As any parent knows, homework time can be stressful for both the parent and the student.
While it is true that some students have excellent executive functioning skills, i.e., know how to prioritize and can do their homework in an efficient and effective manner, many others struggle with homework from first grade through high school. In fact, many students develop a “learned helplessness” and begin to depend on their parents to answer textbook and teacher questions, read and explain challenging material to them, collect and organize research material, and remind them of upcoming assignments. This cycle can begin very early in a child’s school career and may morph into a full fledged dependency with increasing amounts of frustration for both the parent and child.
A typical scenario might be your child coming to you to help him/her understand the directions to an assignment. After you explain what is involved in the assignment, your child then says he/she doesn’t know where to begin. You then help with the initiation of the assignment and leave the room. Within a few moments you can hear cries of frustration and desperation followed by the sounds of video games. When you peek in to see what is happening, you discover that the homework/project/essay is put aside and your child is on the computer connected to social media, games, etc. You then run interference and turn off the distractions and tell your child to get to work.
It’s at this point that you discover that he/she has no idea not only how to begin but does not comprehend what he/she has just read. You then sit down for the long haul and begin to prompt, explain, reread, and then just take over so that the assignment can be completed at a decent hour. Tempers may flare during this exchange with both parent and child feeling annoyance which quickly escalates into high anxiety and anger.
However, if students are taught effective study skill strategies and content area reading techniques, chances are that this dependency cycle can be halted. These strategies can be implemented by children at all grade levels, from elementary school through high school. For example, the previewing of chapters in a systematic manner before students read the material tricks the brain into thinking that the reader has prior knowledge.
Since prior knowledge plays a large role in both comprehension and retention of information, previewing can be a very powerful tool if done correctly. Another example of an effective study skill is learning how to read “actively” as opposed to “passively”. For example, students can develop their own marking code which can delineate main ideas, supporting details, examples, and conclusions. In this way they are more apt to stay alert and interact with the material than if the only thing moving is their eyeballs across the lines of print.

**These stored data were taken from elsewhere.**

(** X14. A slider move on a map that is not stale, for a slider mapped to
    literal targets of which one at least has sessions, when no call of
    [SetVolume] fails: every session of every target, the target read in
    lower case, is set to the value of the event unless it is at that
    value already; the sessions of the other keys stay as they are; and
    nothing else happens but the reading of the clock: no refresh, no
    release, no log entry. *)
Theorem slider_move_sets_the_sessions W cc event targets (s : SessionMap.t) :
  notStale W s ->
  SliderMapping cc !! SliderID event = Some targets ->
  Forall literalTarget targets ->
  (forall session v, SetVolumeFails W session v = false) ->
  (exists target, target ∈ targets /\ is_Some (m s !! ToLower target)) ->
  exists stored,
    handleSliderMoveEvent W cc event s
    = (withRegistry stored (logged s) (afterClockReading s), Some tt)
    /\ forall key,
         stored !! key
         = if bool_decide (key ∈ map ToLower targets)
           then map (adjusted W (PercentValue event)) <$> m s !! key
           else m s !! key.
Proof.
  intros Hfresh Hmapped Hliteral Hnone (target & Hin & Hfound).
  rewrite (event_on_fresh_map W cc event targets s Hfresh Hmapped).
  destruct (adjustTargets_literal W (PercentValue event) targets Hliteral (false, false)
              (afterClockReading s)) as (logs & Hrun & Hlogs).
  specialize (Hlogs Hnone). subst logs.
  unfold mbind, M_bind. rewrite Hrun.
  rewrite adjustSteps_found, (adjustSteps_no_failure W _ _ Hnone). cbn [fst snd].
  replace (existsb _ (map ToLower targets)) with true.
  - cbn [orb negb].
    exists (foldl (adjustStep W (PercentValue event)) (m (afterClockReading s), (false, false))
              (map ToLower targets)).1.
    split; [destruct s; reflexivity|].
    intros key. rewrite adjustSteps_lookup. now destruct s.
  - symmetry. apply existsb_exists. exists (ToLower target). split.
    + apply in_map, list_elem_of_In, Hin.
    + apply bool_decide_eq_true_2. now destruct s.
Qed.

Lemma slider_move_sets_the_sessions_witness :
  notStale chromeWorld exampleRegistry
  /\ SliderMapping sampleConfig !! 1 = Some ["chrome.exe"]
  /\ Forall literalTarget ["chrome.exe"]
  /\ (forall session v, SetVolumeFails chromeWorld session v = false)
  /\ (exists target, target ∈ ["chrome.exe"] /\ is_Some (m exampleRegistry !! ToLower target))
  /\ exists stored,
       handleSliderMoveEvent chromeWorld sampleConfig
         {| SliderID := 1; PercentValue := F32.ofZ 1 |} exampleRegistry
       = (withRegistry stored (logged exampleRegistry) (afterClockReading exampleRegistry),
          Some tt)
       /\ stored !! "chrome.exe"
          = map (adjusted chromeWorld (F32.ofZ 1)) <$> m exampleRegistry !! "chrome.exe".
Proof.
  assert (Hfresh : notStale chromeWorld exampleRegistry) by (vm_compute; reflexivity).
  assert (Hmapped : SliderMapping sampleConfig !! 1 = Some ["chrome.exe"])
    by (vm_compute; reflexivity).
  assert (Hliteral : Forall literalTarget ["chrome.exe"])
    by (repeat constructor).
  assert (Hnone : forall session v, SetVolumeFails chromeWorld session v = false)
    by reflexivity.
  assert (Hfound : exists target,
             target ∈ ["chrome.exe"] /\ is_Some (m exampleRegistry !! ToLower target)).
  { exists "chrome.exe". split; [now left|]. vm_compute. eauto. }
  split; [exact Hfresh|]. split; [exact Hmapped|]. split; [exact Hliteral|].
  split; [exact Hnone|]. split; [exact Hfound|].
  destruct (slider_move_sets_the_sessions chromeWorld sampleConfig
              {| SliderID := 1; PercentValue := F32.ofZ 1 |} ["chrome.exe"] exampleRegistry
              Hfresh Hmapped Hliteral Hnone Hfound) as (stored & Hrun & Hkeys).
  exists stored. split; [exact Hrun|]. exact (Hkeys "chrome.exe").
Defined.
Module ControlStatus.
Record t := mk {
  requirement_id : string;
  status : string;
  details : string;
  finding_count : Z;
  last_checked : string;
  evidence_location : string
}.
End ControlStatus.

Module Finding.
Record t := mk {
  id : string;
  requirement_id : string;
  severity : string;
  status : string;
  title : string;
  description : string;
  resource_id : string;
  remediation : string;
  detected_at : string
}.
End Finding.

Module Summary.
Record t := mk {
  compliance_score : Q;
  passing : Z;
  failing : Z
}.
End Summary.

(** The control status snapshot: [snapshot_date], [summary], [controls]. *)
Module Snapshot.
Record t := mk {
  snapshot_date : string;
  summary : Summary.t;
  controls : list ControlStatus.t
}.
End Snapshot.

(** A value of a datetime column: a point in time, in nanoseconds since the
    epoch, or the missing value, which is [==] to nothing, itself included. *)
Inductive Timestamp :=
| NaT
| At (ns : Z).

(** One row of [df_trend], once its [date] column holds timestamps. *)
Module TrendPoint.
Record t := mk {
  date : Timestamp;
  compliance_score : Q;
  passing : Z;
  failing : Z
}.
End TrendPoint.

Module Event.
Record t := mk {
  date : string;
  event : string
}.
End Event.

(** ** Helpers of the script *)

(** [get_requirement_name(req_id, requirements)]: the loop returns at the first
    requirement whose id is [req_id], and falls through to [req_id]. *)
Fixpoint get_requirement_name (req_id : string)
    (requirements : list Requirement.t) : string :=
  match requirements with
  | [] => req_id
  | req :: rest =>
      if String.eqb (Requirement.id req) req_id then Requirement.name req
      else get_requirement_name req_id rest
  end.

Definition severity_colors : list (string * string) :=
  [ ("critical", "#dc3545");
    ("high", "#fd7e14");
    ("medium", "#ffc107");
    ("low", "#28a745") ].

Definition severity_color (severity : string) : string :=
  Py.dict_get severity_colors (Py.lower severity) "#6c757d".

Definition status_colors : list (string * string) :=
  [ ("pass", "#28a745");
    ("fail", "#dc3545");
    ("unknown", "#6c757d") ].

Definition status_color (status : string) : string :=
  Py.dict_get status_colors (Py.lower status) "#6c757d".

(** ** Executive Summary: the four score cards *)

(** What [st.metric] is given: [value] is a string or an int. *)
Inductive MetricValue :=
| VStr (s : string)
| VInt (n : Z).

Record Metric := mkMetric {
  label : string;
  value : MetricValue;
  delta : option string;
  delta_color : string
}.

Definition score_metric (control_status : Snapshot.t) : Metric :=
  let score := Summary.compliance_score (Snapshot.summary control_status) in
  {| label := "Compliance Score";
     value := VStr (Py.format_0f score ++ "%");
     delta := if Py.gt score (33 # 1) then Some "+16.7%" else None;
     delta_color := "normal" |}.

Definition passing_metric (control_status : Snapshot.t) : Metric :=
  let passing := Summary.passing (Snapshot.summary control_status) in
  {| label := "Requirements Passing";
     value := VInt passing;
     delta := if 2 <? passing then Some "+1" else None;
     delta_color := "normal" |}.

These study techniques also can serve as a signaling device that it is time to take a break since students will not be able to apply the strategies unless they are focused and attending to the task at hand. There is no point at staring at a page of print if one is not fully engaged with the material. That is simply a waste of time.
Eventually students will take ownership of these study skill strategies and use them throughout their schooling including college and graduate school. College life, with its many hours of unstructured time and increasing responsibilities left to the student, can play havoc with students who come unprepared to be independent learners and thinkers. Counseling offices are often filled with students who find it difficult to adjust to being more on their own academically. On the other hand, if students come to college prepared with “internal tools” they have a much greater chance of success.
Thus parents can begin to serve as a “guide on the side” instead of a “sage on the stage” and feel comfortable that their children are well equipped to tackle their homework and research projects independently and successfully throughout their school careers. Many more strategies can be incorporated in a student’s tool box (also known as the brain) to help children become successful lifelong learners.